Lastly, during the evaluation process, the HinSAGE model achieved the highest performance scores compared to other methods. The AUC scores in Table 1 show no significant difference between the models, indicating the performance at distinguishing between the occurrence classes of the event is comparable to the baseline methods. To elaborate, because the problem itself of predicting the medical outcome is very difficult, we initially aimed at achieving a comparable score for the HinSAGE model as other baseline models’ performances. Hence, despite the formal reasons for achieving not much higher AUC, utilizing EMR data in research opportunities offers many other beneficial aspects.
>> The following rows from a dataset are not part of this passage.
(** * IGI graph viewer: the data-shaping pipeline of [graph_gen_web_app.py]

    A shallow embedding of [get_edges], [prepare_node_colors_and_sizes],
    [prepare_hover_text], [plot_3d] and [adjust_node_height_data], and the
    properties of the specification checked against them.

    Modelling choices.
    - A node is the Python [dict] that [json.loads] produced: a finite map
      from key strings to values ([gmap string value]).  Whether a key is
      present matters ([KeyError], the ["edges" in item] guard), so no field
      is made mandatory by the type.
    - A value is a JSON scalar or array: [None], a [bool], an [int], a [str]
      or a [list].  Numbers are Python integers; strings hold ASCII text.
    - An uncaught Python exception is the [Raise] case of [result].
    - [logging] and [st.plotly_chart] act on an explicit [world].
    - The rendering backend checks the arguments of a trace when the trace
      is built and raises [ValueError] for those it rejects.  The backend is
      not part of the sources: its check is a parameter, [accepts].
    - [py_str] and [py_mul] leave out the interpreter's own limits (the
      conversion of an integer of more than 4300 digits, a sequence repeated
      beyond the machine's range); a theorem that lists the exceptions of a
      builder states the records and factors it is about. *)

From Stdlib Require Import ZArith QArith Ascii String.
From stdpp Require Import gmap strings list fin_maps pretty.

Open Scope Z_scope.

(** ** Values *)

#[warnings="-register-all"]
Inductive value : Type :=
  | VNone
  | VBool (b : bool)
  | VInt (n : Z)
  | VStr (s : string)
  | VList (l : list value).

(** A node record, as parsed from JSON. *)
Abbreviation node := (gmap string value).

(** ** Exceptions *)

Inductive exn : Type :=
  | KeyError (key : string)
  | TypeError
  | ValueError.

Inductive result (A : Type) : Type :=
  | Ok (a : A)
  | Raise (e : exn).
Arguments Ok {A} a.
Arguments Raise {A} e.

(** Sequencing: the first exception ends the computation. *)
#[global] Instance result_ret : MRet result := @Ok.
#[global] Instance result_bind : MBind result := λ A B k r,
  match r with
  | Ok a => k a
  | Raise e => Raise e
  end.

(** [for x in l: acc = body(acc, x)], stopping at the first exception. *)
Fixpoint for_each {A S} (body : S → A → result S) (acc : S) (l : list A)
  : result S :=
  match l with
  | [] => Ok acc
  | x :: l' => acc' ← body acc x; for_each body acc' l'
  end.

(** [[f(x) for x in l]]. *)
Fixpoint comprehension {A B} (f : A → result B) (l : list A)
  : result (list B) :=
  match l with
  | [] => Ok []
  | x :: l' => y ← f x; ys ← comprehension f l'; Ok (y :: ys)
  end.

Definition is_ok {A} (r : result A) : bool :=
  match r with Ok _ => true | Raise _ => false end.

(** ** Python primitives on values *)

(** [item[key]] on a dict. *)
Definition getitem (item : node) (key : string) : result value :=
  match item !! key with
  | Some v => Ok v
  | None => Raise (KeyError key)
  end.

(** [bool(d)] for a dict [d]: true unless it is empty. *)
Definition dict_truthy (d : node) : bool := negb (Nat.eqb (size d) 0).

(** The integer a [bool] or [int] stands for in arithmetic and comparison. *)
Definition as_int (v : value) : option Z :=
  match v with
  | VBool b => Some (if b then 1 else 0)
  | VInt n => Some n
  | _ => None
  end.

(** [a == b]. *)
Fixpoint py_eq (a b : value) : bool :=
  match a, b with
  | VNone, VNone => true
  | VStr s, VStr t => String.eqb s t
  | VList l, VList m =>
      (fix all2 (l : list value) (m : list value) : bool :=
         match l, m with
         | [], [] => true
         | x :: l', y :: m' => py_eq x y && all2 l' m'
         | _, _ => false
         end) l m
  | (VBool _ | VInt _), (VBool _ | VInt _) =>
      match as_int a, as_int b with
      | Some i, Some j => Z.eqb i j
      | _, _ => false
      end
  | _, _ => false
  end.

(** [iter(v)]: the elements a [for] loop visits. *)
Definition chars (s : string) : list value :=
  (λ c, VStr (String c "")) <$> String.list_ascii_of_string s.

Definition py_iter (v : value) : result (list value) :=
  match v with
  | VList l => Ok l
  | VStr s => Ok (chars s)
  | _ => Raise TypeError
  end.

(** [sep.join(parts)]. *)
Fixpoint join (sep : string) (parts : list string) : string :=
  match parts with
  | [] => ""
  | [p] => p
  | p :: rest => p +:+ sep +:+ join sep rest
  end.

(** [repr] of a [str]: single quotes unless the text has a single quote and
    no double quote; backslash, the quote and control characters escaped. *)
Definition hex_digit (n : N) : ascii :=
  match n with
  | 0 => "0" | 1 => "1" | 2 => "2" | 3 => "3" | 4 => "4" | 5 => "5"
  | 6 => "6" | 7 => "7" | 8 => "8" | 9 => "9" | 10 => "a" | 11 => "b"
  | 12 => "c" | 13 => "d" | 14 => "e" | _ => "f"
  end%N%char.

Definition double_quote : ascii := Ascii.ascii_of_nat 34.

Definition has_char (c : ascii) (s : string) : bool :=
  existsb (Ascii.eqb c) (String.list_ascii_of_string s).

Definition repr_char (quote c : ascii) : string :=
  let n := N_of_ascii c in
  if Ascii.eqb c quote || Ascii.eqb c "\"%char then String "\"%char (String c "")
  else if N.eqb n 9 then "\t"
  else if N.eqb n 10 then "\n"
  else if N.eqb n 13 then "\r"
  else if N.ltb n 32 || N.eqb n 127
       then "\x" +:+ String (hex_digit (n / 16)) (String (hex_digit (n mod 16)) "")
  else String c "".

Definition repr_str (s : string) : string :=
  let quote :=
    if has_char "'"%char s && negb (has_char double_quote s)
    then double_quote else "'"%char in
  String quote (String.concat "" (repr_char quote <$> String.list_ascii_of_string s))
  +:+ String quote "".

(** [repr(v)], and [str(v)], which differs on a top-level [str] only. *)
Fixpoint py_repr (v : value) : string :=
  match v with
  | VNone => "None"
  | VBool b => if b then "True" else "False"
  | VInt n => pretty n
  | VStr s => repr_str s
  | VList l => "[" +:+ join ", " (map py_repr l) +:+ "]"
  end.

Definition py_str (v : value) : string :=
  match v with
  | VStr s => s
  | _ => py_repr v
  end.

(** [s * n] for a sequence: [n] copies, none when [n <= 0]. *)
Fixpoint str_times (s : string) (n : nat) : string :=
  match n with
  | O => ""
  | S n' => s +:+ str_times s n'
  end.

Fixpoint list_times {A} (l : list A) (n : nat) : list A :=
  match n with
  | O => []
  | S n' => l ++ list_times l n'
  end.

(** [a * b]. *)
Definition py_mul (a b : value) : result value :=
  match as_int a, as_int b with
  | Some i, Some j => Ok (VInt (i * j))
  | Some i, None =>
      match b with
      | VStr s => Ok (VStr (str_times s (Z.to_nat i)))
      | VList l => Ok (VList (list_times l (Z.to_nat i)))
      | _ => Raise TypeError
      end
  | None, Some j =>
      match a with
      | VStr s => Ok (VStr (str_times s (Z.to_nat j)))
      | VList l => Ok (VList (list_times l (Z.to_nat j)))
      | _ => Raise TypeError
      end
  | None, None => Raise TypeError
  end.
Therefore, we demonstrate that the prediction is beneficial when graphical topology and attributes are learned together rather than solely obtaining the features. Clearly, these results verify the significance of the graph neural network, particularly indicating that the HinSAGE model is competent enough to learn patients' data and analyze the disease prediction from the EMR data when compared to other fundamental learning methods. Importantly, the mechanisms exist for the conventional machine learning methods, which implement EMR records. However, it is vastly easier to utilize the built-in graph representation learning method, which enables nonprofessionals to understand the importing process for both the EMR structure and the deep learning steps. Therefore, despite the complex knowledge requirements for deep learning computation, our pipeline is easily manageable and will support the non-technical expertise throughout the overall processes, without requiring prior knowledge of the field. Consequently, this serves to provide a deeper understanding of predictive and precision medicine. For instance, our graph database is adequate to support efficient knowledge extraction for medical research, and self-diagnosis or self-education services for patients. It also provides graph learning along with the graph learning framework for supporting clinicians in decision-making. In regards to further developments, adding datasets from other countries may support the confirmation of universality, hence, various data sources can be applied in the framework to improve the model’s representation. Also, future works may integrate additional node types, node attributes, and edge weights to further increase the accuracy in the performance of the inpatient disease predictions.

Conclusions

Our study suggested a visualization method for EMR using two visualization frameworks and how they are built and applied. The graph database was performed to query at efficient runtime and is easily modifiable in real time. Further, benefiting from the graph neural network mechanisms, this work presented a favorable framework compared to previous baseline methods: The HinSAGE was implemented to efficiently predict CVD event outcomes using supervised link prediction learning. Our work demonstrated that graph databases and graph neural networks are great options for building high-dimensional models, for use in the predictive analysis of heart disease treatments.